▶ **DATASET EXCERPTS**:
+ + + +
Lemma recover_inv i p :
  CompileRoleOnlyRecovery i = Ok p -> Eligible p = true -> exists us x r, recovers i p us x r.
Proof.
  intros H Hel. unfold CompileRoleOnlyRecovery in H. cbv zeta in H. apply bind_Ok in H as (_ & _ & H).
  destruct (_ || _); [done|]. apply bind_Ok in H as (_ & _ & H).
  destruct (unmarshal_state (pl_Precondition (ri_Undo i))) as [us|] eqn:Eus; [|done].
  assert (refused_plan p -> False) as Hno by (intros (He & _); unfold Eligible in Hel; by rewrite He in Hel).
  destruct (checkIncarnation (ri_Live i) (ct_RoleID (ri_Control i))) as [|rf rs] eqn:Ei.
  2:{ exfalso. apply bind_Ok in H as (p0 & (pc & h & ->)%statePrecondition_eq & H). apply Hno. by eapply seal_refused_plan. }
  apply checkIncarnation_inv in Ei as (role & Hrole & Hid). rewrite Hrole in H.
  apply bind_Ok in H as (st & Hst & H). apply bind_Ok in H as (p0 & (pc & ph & ->)%statePrecondition_eq & H).
  revert H. plan_eqs. intros H. apply bind_Ok in H as (q & Hq & H).
  match type of Hq with recover_case i ?x ?p = _ => set (x0 := x) in *; set (p1 := p) in * end.
  apply recover_finish_core in H as [H|(Hn & Hc & Hdir)]; [by destruct Hno|].
  apply recover_case_shape in Hq as [Hr|(r & Hk & Hcq)]; [done| |done..].
  rewrite Hcq in Hc. pose proof (core_inv _ _ Hcq) as (_ & Ed & _ & _ & _ & _ & _ & _ & _ & _ & Eo & _ & Er & _). cbn in Ed, Eo, Er.
  rewrite Er, app_nil_r in Hn. unfold p1 in Hn. cbn in Hn.
  assert (core_of p = recovered_core i r) as Hcore.
  { rewrite Hc. unfold settle_core, removal_core, recovered_core, p1. cbn. rewrite Hn. reflexivity. }
  apply app_nil in Hn as [Hn1 Hn2].
  destruct (_ || _) eqn:Ech in Hn1; [done|]. apply orb_false_iff in Ech as [[Ech1 Ech2]%orb_false_iff Ech3].
  apply negb_false_iff, String.eqb_eq in Ech2, Ech3.
  destruct (as_BoundaryARN us) as [inst|] eqn:Ea; [|done]. cbn in Ech1, Ech2.
  destruct (as_BoundaryARN st) as [cur|] eqn:Ec; [|cbn in Ech2; by subst]. cbn in Ech2. subst cur.
  pose proof (ArtifactState_hash _ _ _ Hst Ec) as [h Eh].
  destruct (ArtifactState_inv _ _ _ _ _ Hst Hrole Ec Eh) as (Hb & Hne & pol & Hl & Hh & Ho).
  exists us, x0, r. split; try done.
  - exists pol. split; [done|]. split; [|by apply Ho]. rewrite Hh. f_equal. cbn. rewrite Eh in Ech3. exact Ech3.
  - cbn. intros E. by rewrite E in Hn2.
  - rewrite Ed, Eo in Hdir. exact Hdir.
Qed.
(* ===== verification/Executor.v ===== *)
(** The executor of direct deployments (services/iga_gov_aws_executor.go): one
    run of a plan against AWS through the attempt log. Everything outside the
    run is a parameter of [env]: AWS, the binding, the clock, fresh ids, whatever
    other transactions do to the database between two statements, and the
    statements that fail.
    Messages meant for people ([DeployOutcome.Detail]) and the fault injection of
    tests are left out. *)

From stdpp Require Import base list strings gmap sorting.
From Stdlib Require Import Ascii.
From S2P Require Import Prelude Slices Qualify Float64 Utf8 Json JsonCanon Marshal Sha256 PolicyDoc Catalog Text Routes Hashes PolicyCanon TimeFmt Live Boundary Narrow Intent Bundle FirstAttach Plan Recover PlanSet Compile JobQueue AttemptLog AwsAdapter.

(** * Outcomes *)

Definition DeployApplied : string := "applied".
Definition DeployBlocked : string := "blocked".
Definition DeployFailed : string := "failed".
Definition DeployOutcomeUnknown : string := "outcome_unknown".
Definition DeployHold : string := "hold".
Definition DeployRetryLater : string := "retry_later".
Definition DeployRefused : string := "refused".

Definition DeployReasonIneligible : string := "plan_ineligible".
Definition DeployReasonNotDirect : string := "not_direct_delivery".
Definition DeployReasonPlanMismatch : string := "plan_mismatch".
Definition DeployReasonNotApplying : string := "deployment_not_applying".
Definition DeployReasonUnknownPending : string := "outcome_unknown_pending".
Definition DeployReasonNoAnswer : string := "dispatched_without_answer".
Definition DeployReasonReadFailed : string := "discovery_read_failed".
Definition DeployReasonAwaitConsistency : string := "awaiting_consistency".
Definition DeployReasonNotVisible : string := "completed_op_not_visible".
Definition DeployReasonReadbackNotSettled : string := "readback_not_settled".
Definition DeployReasonThrottled : string := "throttled".
Definition DeployReasonRetriesExhausted : string := "retries_exhausted".
Definition DeployReasonDocumentMissing : string := "document_not_archived".
Definition DeployReasonVersionUnarchived : string := "version_document_not_archived".
Definition DeployReasonOpUnresolvable : string := "op_unresolvable".
Definition DeployReasonOpRoleMismatch : string := "op_role_mismatch".

Definition OpBasisAttempt : string := "attempt".
Definition OpBasisLiveRead : string := "live_read".
Definition OpBasisSelector : string := "selector".

(* src: services/iga_gov_aws_executor.go:218-230 (DeployOpRecord) *)
Record DeployOpRecord := {
  dr_OpSeq : Z;
  dr_Operation : string;
  dr_VersionID : string;
  dr_Outcome : string;
  dr_Basis : string;
  dr_AttemptID : option string;
  dr_AttemptNo : Z;
  dr_Request : string;
  dr_RequestID : string;
  dr_ErrorCode : string;
  dr_Reason : string }.

(* src: services/iga_gov_aws_executor.go:240-245 (DeployLedgerChange) *)
Record DeployLedgerChange := { lc_Kind : string; lc_NativeARN : string; lc_From : string; lc_To : string }.

(* src: services/iga_gov_aws_executor.go:248-255 (DeployReadback) *)
Record DeployReadback := {
  rb_Reads : list Classification;
  rb_State : option ArtifactStateFacts;
  rb_StateHash : string;
  rb_ReadAt : option Time;
  rb_Ledger : list DeployLedgerChange }.

(* src: services/iga_gov_aws_executor.go:258-277 (DeployOutcome) *)
Record DeployOutcome := {
  do_Result : string;
  do_Reason : string;
  do_Recovery : string;
  do_Start : option Classification;
  do_Last : option Classification;
  do_Ops : list DeployOpRecord;
  do_Readback : option DeployReadback;
  do_SettleAfter : option Time;
  do_RetryAfter : Z;
  do_Attempt : option Attempt }.

Definition no_outcome : DeployOutcome :=
  {| do_Result := ""; do_Reason := ""; do_Recovery := ""; do_Start := None; do_Last := None; do_Ops := []; do_Readback := None;
     do_SettleAfter := None; do_RetryAfter := 0; do_Attempt := None |}.
Lemma does_ExecuteChecked k req doc docHash hash :
  Request_Hash req = Ok hash ->
  let q := {| aq_DeploymentID := dp_ID dep; aq_OpSeq := k; aq_Operation := rq_Op req; aq_RequestHash := hash; aq_DocumentHash := docHash |} in
  forall s, good (xs_DB s) ->
  wp (ExecuteChecked en cfg fence q (world (en_Binding en)) (call en plan role k req doc))
    (fun r s' => progress (one_request k req docHash) s s' /\
       match r with Answered _ ans _ => OpDone (an_Outcome ans) = true -> k ∈ stored (xs_DB s') | _ => True end)
    (progress (one_request k req docHash) s) s.
Proof.
  intros Hh q s K. unfold ExecuteChecked. assert (one_request k req docHash []) as H0 by by left.
  eapply wp_quiet; [apply q_fresh|done| |intros; by apply progress_none]. intros id s1 P1.
  eapply wp_quiet; [apply q_now|by eapply progress_keyed| |intros; by apply progress_none; [|eapply nothing_trans]]. intros t s2 P2.
  apply wp_bind, wp_tx; [apply legal_Prepare|by eapply progress_keyed| |intros; by apply progress_none; [|do 2 (eapply nothing_trans; [done|])]].
  intros s3 d3 att _ P3 HP. apply Prepare_request in HP as [Hid HP].
  eapply wp_quiet; [apply q_world|by eapply progress_keyed| |intros; by apply progress_none; [|do 3 (eapply nothing_trans; [done|])]].
  intros refused s4 P4. assert (progress nothing s s4) as P by (by do 3 (eapply nothing_trans; [done|])).
  destruct refused as [r|].
  { eapply wp_quiet; [apply q_now|by eapply progress_keyed| |intros; by apply progress_none; [|eapply nothing_trans]]. intros t' s5 P5.
    eapply wp_quiet; [apply q_try_tx, legal_abandon|by eapply progress_keyed| |intros; by apply progress_none; [|do 2 (eapply nothing_trans; [done|])]].
    intros a s6 P6. assert (progress (one_request k req docHash) s s6) by (by apply progress_none; [|do 2 (eapply nothing_trans; [done|])]).
    by destruct a; [split|]. }
  eapply wp_quiet; [apply q_now|by eapply progress_keyed| |intros; by apply progress_none; [|eapply nothing_trans]]. intros t' s5 P5.
  assert (holds_request q id (fun _ => True) (xs_DB s5)) as H5.
  { eapply holds_request_later; [apply (nothing_trans _ _ _ P4 P5)|by eapply progress_keyed|done|done]. }
  apply wp_bind, wp_try_tx; [apply legal_Dispatch|by eapply progress_keyed| |].
  2: { intros s6 e P6. assert (progress nothing s s6) as P7 by (by do 2 (eapply nothing_trans; [done|])).
       case_bool_decide; [|by apply progress_none]. unfold abandonOwn.
       eapply wp_quiet; [quietly|by eapply progress_keyed| |intros; by apply progress_none; [|eapply nothing_trans]].
       intros a s8 P8. destruct a; by apply progress_none; [|eapply nothing_trans]. }
  intros s6 d6 a6 P6 P6' HD. apply (Dispatch_request _ _ q) in HD as [Hr6 HD]; [|by eapply progress_keyed|].
  2: { rewrite Hid. eapply holds_request_later; [apply P6|by eapply progress_keyed|done|done]. }
  assert (progress nothing s (set_DB d6 s6)) as P7 by (by do 2 (eapply nothing_trans; [done|])).
  apply wp_bind. eapply wp_mono; [apply does_call; [by eapply progress_keyed|]|cbn|cbn; intros; by eapply progress_pre].
  { exists hash, (at_ID att). split; [done|exact HD]. }
  intros rep s7 P8. apply (progress_pre _ _ _ _ P7) in P8.
  apply wp_bind. eapply wp_mono; [by apply (wp_after _ _ _ _ P8), q_world| |by auto]. intros timeout s8 P9.
  destruct (if timeout : bool then _ else _) as [[ans note]|text]; (apply wp_bind; eapply wp_mono; [by apply (wp_after _ _ _ _ P9), q_now| |by auto]); intros t8 s9 P10; cbv beta in P9, P10.
  - apply wp_bind, wp_tx; [apply legal_Complete|by eapply progress_keyed| |intros; by eapply progress_post]. intros s10 d10 a10 P11 P11' HC.
    split; [by eapply progress_post|]. intros Hdone. apply (Complete_stores _ q _ _ _ _ _ HC Hr6 Hdid Hdone), (progress_keyed _ _ _ P11).
  - apply wp_bind, wp_tx; [apply legal_MarkUnknown|by eapply progress_keyed| |intros; by eapply progress_post]. intros s10 d10 a10 P11 P11' _.
    split; [by eapply progress_post|done].
Qed.

Lemma q_add_op r : quiet (out (W := W) (add_op r)).
Proof.
  intros s K. split; [|done]. split; cbn; try done.
  - by exists [].
  - by exists [r].
  - by left.
Qed.

#[local] Hint Resolve q_add_op : quiet.

Lemma wp_stop {A} S s s1 r reason Q : progress S s s1 -> r <> DeployApplied -> wp (@stop W A r reason) Q (progress S s) s1.
Proof.
  intros P H. pose proof (wp_after _ _ _ _ P (q_stop (A := A) r reason H)) as H1. done.
Qed.

Lemma wp_add_op S s s1 r E :
  progress S s s1 -> wp (out (add_op r)) (fun _ s' => progress S s s' /\ r ∈ do_Ops (xs_Out s') /\ xs_DB s' = xs_DB s1) E s1.
Proof.
  intros P. pose proof (wp_after _ _ _ _ P (q_add_op r)) as H. unfold wp, out in *. split; [done|]. split; [|done]. cbn. apply elem_of_app. right. by left.
Qed.

Lemma does_attempt k req doc docHash s :
  good (xs_DB s) ->
  wp (attempt en cfg fence dep plan role k req doc docHash)
    (fun _ s' => progress (one_request k req docHash) s s' /\ accounted s' k) (progress (one_request k req docHash) s) s.
Proof.
  intros K. unfold attempt. assert (one_request k req docHash []) as H0 by by left.
  eapply wp_quiet; [apply q_now|done| |intros; by apply progress_none]. intros t s1 P1.
  eapply wp_quiet; [apply q_query|by eapply progress_keyed| |intros; by apply progress_none; [|eapply nothing_trans]]. intros retryable s2 P2.
  assert (progress nothing s s2) as P by (by eapply nothing_trans).
  destruct (_ <=? _); [by apply wp_stop; [apply progress_none|]|].
  apply wp_bind. unfold wp at 1, lift. destruct (Request_Hash req) as [hash|e] eqn:Eh; [|by apply progress_none].
  apply wp_bind. eapply wp_mono; [by eapply does_ExecuteChecked; [|eapply progress_keyed]| |intros; by eapply progress_pre].
  intros res s3 [P3 Hst]. assert (progress (one_request k req docHash) s s3) as P4 by (by eapply progress_pre).
  assert (forall m : X (W := W) unit, quiet m -> (forall s' a, m s3 <> (s', XOk a)) -> wp m (fun _ s' => progress (one_request k req docHash) s s' /\
    accounted s' k) (progress (one_request k req docHash) s) s3) as Hstop.
  { intros m Hm Hne. pose proof (wp_after _ _ _ m P4 Hm) as H. unfold wp in H |- *. destruct (m s3) as [s' []] eqn:E; try done. by destruct (Hne s' a). }
  destruct res as [a ans note|a settle text|r].
  - apply wp_bind. eapply wp_mono; [by apply (wp_add_op _ _ _ _ (progress (one_request k req docHash) s) P4)| |by auto]. intros _ s4 (P5 & Hr & Hdb).
    destruct (OpDone (an_Outcome ans)) eqn:Eo.
    { split; [done|]. split; [by eexists|]. rewrite Hdb. by apply Hst. } destruct (_ =? _)%string; [|by apply wp_stop; [|case_match]].
    apply wp_bind. eapply wp_mono; [by apply (wp_after _ _ _ _ P5), q_world| |by auto]. intros b s5 P6.
    apply wp_bind. eapply wp_mono; [apply (wp_after _ _ _ _ P6); quietly| |by auto]. intros ? s6 P7. by apply wp_stop.
  - apply Hstop; [quietly|done].
  - apply Hstop; [unfold bindingStop; quietly|]. by destruct r.
Qed.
+ + + +
Repeat, without changes, every line from the one that contains "apply wp_stop; [|case_match]]." through the final line of the data.

▶ **ANSWER TO THIS TASK**:
    { split; [done|]. split; [by eexists|]. rewrite Hdb. by apply Hst. } destruct (_ =? _)%string; [|by apply wp_stop; [|case_match]].
    apply wp_bind. eapply wp_mono; [by apply (wp_after _ _ _ _ P5), q_world| |by auto]. intros b s5 P6.
    apply wp_bind. eapply wp_mono; [apply (wp_after _ _ _ _ P6); quietly| |by auto]. intros ? s6 P7. by apply wp_stop.
  - apply Hstop; [quietly|done].
  - apply Hstop; [unfold bindingStop; quietly|]. by destruct r.
Qed.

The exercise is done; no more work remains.